Of course, every new phone sounds impressive when you hear its manufacturer talk it up (even if they insist on using buzzwords that mean absolutely nothing to most of us, like "Color Spectrum Sensor" technology or an "IPS Quantum Display" with "Advanced In-Cell Touch" that's "calibrated for DCI standards" -- what?!). So forget the specs and the marketing mumbo-jumbo. The true test is what a phone's actually like to use in the real world.
I unwrapped an international G4 review unit and moved into it Monday morning. I won't be doing a full review of the phone until I have a U.S.-specific model in hand -- this version isn't identical to those that'll be designed to work with the U.S. carrier networks, so it wouldn't be fair to use it as a basis for conclusions in areas like connectivity or stamina -- but that doesn't mean we can't talk about some interesting elements of the G4 experience in the meantime.
To start off, here are some initial thoughts and impressions based on my first 24 hours with the device:
Observation #1: The G4 is one sleek-looking phone.
In terms of form, the G4 makes a solid first impression. The phone is big, to be sure, but it doesn't feel outlandishly large. It has a subtly curved back that helps it fit naturally in your hand. And LG's now-trademark "buttons on the back" approach -- which is very much a love-it-or-hate-it sort of thing -- gives the device a super-sleek and almost futuristic vibe.
The plastic back on the base model is tastefully done, meanwhile, even if it and the faux-metal trim don't make for the most premium-feeling combination. LG will offer an option for a genuine leather back, too -- a neat touch familiar to anyone who's looked at the Moto X and something that'll provide an option for a more elevated and distinctive design (assuming leather's your thing).

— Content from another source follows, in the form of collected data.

Lemma read_all_said lines rs :
  Forall2 (fun line r => whole_line line /\ says line r) lines rs -> forall fuel cfg m n,
  sm_rep cfg m -> (length lines < fuel)%nat ->
  exists cfg', read_lines fuel cfg n (file_of lines) = Some (cfg', unknown_said n rs) /\ sm_rep cfg' (foldl bind_said m rs).
Proof.
  induction 1 as [|line r lines rs [Hw Hs] _ IH]; intros [|fuel] cfg m n Hr Hf; cbn [length] in *; try lia.
  - by exists cfg.
  - destruct (read_said fuel cfg m n line r lines Hr Hw Hs) as (cfg1 & Hr1 & ->).
    destruct (IH fuel cfg1 _ (n + 1) Hr1) as (cfg' & -> & Hr'); [lia|]. cbn [mbind option_bind foldl].
    exists cfg'. split; [|done]. by rewrite (unknown_said_cons n r rs).
Qed.

Lemma file_of_length lines : (length lines <= strlen (file_of lines))%nat.
Proof.
  induction lines as [|line lines IH]; [done|]. cbn [file_of foldr length]. fold (file_of lines).
  rewrite strlen_app. cbn [String.length]. lia.
Qed.

(** ** Properties *)

(** C23: reading any file without NUL bytes ends with success, whatever its
    lines, continuations and comments: every value that was set before (the
    command line) is kept, only known directives are added, and the
    configuration remains a search tree. *)
Theorem read_config_keeps_bindings (cfg : config) (m : gmap string string) (text : string) :
  sm_rep cfg m -> nul_free text = true ->
  exists cfg' ws m', read_config_file cfg (Some text) = Some (1, cfg', ws) /\ sm_rep cfg' m' /\
    m ⊆ m' /\ (forall k, is_Some (m' !! k) -> is_Some (m !! k) \/ is_cfgdirective_valid k = true).
Proof.
  intros Hr Hn. unfold read_config_file.
  destruct (read_logical (S (strlen text)) text Hn) as (ls & _ & Hread); [lia|].
  destruct (Hread cfg m 1 Hr) as (cfg' & ws & -> & Hr'). cbn [mbind option_bind].
  destruct (lines_map_extends ls m) as [Hs Hk]. eauto 10.
Qed.

Lemma config_init_rep : sm_rep config_init ∅.
Proof. apply (ks_empty (KeyedStore := stringmap_store_laws ("" : string))). Qed.
(** ** What the command line writes *)
Definition arg_binding (opt : ascii) (optarg : string) : option (string * string) :=
  match opt with
  | "n"%char => Some ("dns-resolution", "false")
  | "N"%char => Some ("port-resolution", "false")
  | "i"%char => Some ("interface", optarg)
  | "f"%char => Some ("filter-code", optarg)
  | "l"%char => Some ("link-local", "true")
  | "p"%char => Some ("promiscuous", "true")
  | "P"%char => Some ("port-display", "on")
  | "F"%char => Some ("net-filter", optarg)
  | "G"%char => Some ("net-filter6", optarg)
  | "m"%char => Some ("max-bandwidth", optarg)
  | "b"%char => Some ("show-bars", "false")
  | "B"%char => Some ("use-bytes", "true")
  | "Z"%char => Some ("show-processes", "true")
  | _ => None
  end.

(** The last occurrence of an option wins. *)
Definition args_map (opts : list (ascii * string)) : gmap string string :=
  foldl (fun m '(opt, optarg) =>
    match arg_binding opt optarg with Some (k, v) => <[k := v]> m | None => m end) ∅ opts.

Definition reset_args (o : options_t) : options_t :=
  set_config_file "" (set_config_file_specified 0 (set_export_mode 0 (set_export_duration 0 o))).

Lemma config_set_string_spec cfg m d v :
  sm_rep cfg m -> exists cfg', config_set_string cfg d v = Some cfg' /\ sm_rep cfg' (<[d := v]> m).
Proof.
  pose proof (stringmap_store_laws ("" : string)) as L.
  intros Hr. unfold config_set_string. rewrite (ks_find cfg m d Hr). cbn [mbind option_bind].
  destruct (m !! d) as [w|] eqn:E.
  - eexists. split; [done|]. by apply (ks_store cfg m d v w).
  - destruct (ks_insert cfg m d v Hr) as (cfg' & -> & Hr'). rewrite E in Hr'.
    cbn [mbind option_bind]. eauto.
Qed.

Lemma read_arg_spec cfg m o opt optarg :
  sm_rep cfg m ->
  match read_arg cfg o opt optarg with
  | Some (Exit s) => s = 0 \/ s = 1
  | Some (Args cfg' o') =>
      sm_rep cfg' (match arg_binding opt optarg with Some (k, v) => <[k := v]> m | None => m end) /\
      reset_args o' = reset_args o
  | None => False
  end.
Proof.
  intros Hr.
  assert (forall d v, match set_cfg cfg o d v with
    | Some (Args cfg' o') => sm_rep cfg' (<[d := v]> m) /\ reset_args o' = reset_args o
    | _ => False end) as Hset.
  { intros d v. unfold set_cfg. destruct (config_set_string_spec cfg m d v Hr) as (cfg' & -> & Hr').
    by cbn [mbind option_bind]. }
  unfold read_arg, arg_binding.
  destruct opt as [[] [] [] [] [] [] [] []]; try done; try (by left); try (by right);
    try (match goal with |- context [set_cfg cfg o ?d ?v] =>
           specialize (Hset d v); by destruct (set_cfg cfg o d v) as [[]|] end).
  - destruct (String.eqb optarg "json"); [done|]. destruct (String.eqb optarg "csv"); [done|by right].
  - destruct (atoi optarg <=? 0); [by right|done].
Qed.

Observation #2: The G4's display is a beaut.
At first glance, at least, this thing is pretty insane. The differences between a "really good" and a "great" smartphone display are fairly subtle at this point, but even after one day, it's clear that LG's latest effort is up there with the best of 'em.
Observation #3: The G4's software isn't its strongest suit.
For all the positive first impressions I've had with the hardware, I can't say I'm blown away initially by LG's software efforts. Things are definitely less bad than what LG has done in the past, but Google has set the bar for UI design pretty high with Lollipop -- and "less bad" is not the same as "superb."
Some of it appears to be the age-old case of trying to do too much and getting in one's own way. And some of it's just plain silliness -- like this little bit of baffling design:
But there is absolutely some good stuff here -- and 24 hours is by no means long enough to formulate a full impression of a phone's software or to explore its many (and trust me, there are many) nuances. So stay tuned.
Observation #4: The G4's camera could be a high point.
There's much more testing to be done on this front, obviously -- and I'll be doing a thorough exploration soon -- but the first few shots I've taken with the G4 have me feeling pretty optimistic about the phone's imaging capabilities.
A couple quick samples, with many more to come:
Beyond the first impressions
The real question, of course, is how all the ups and downs add up and what type of overall package the G4 provides -- and that's something that'll take some serious time living with the phone to answer.
We'll cover bits and pieces in the days ahead and then come back for the full review once I have a U.S.-specific model in hand. For now, I can promise you this: There's much more to be said about the LG G4 -- and our real-world analysis is only getting started.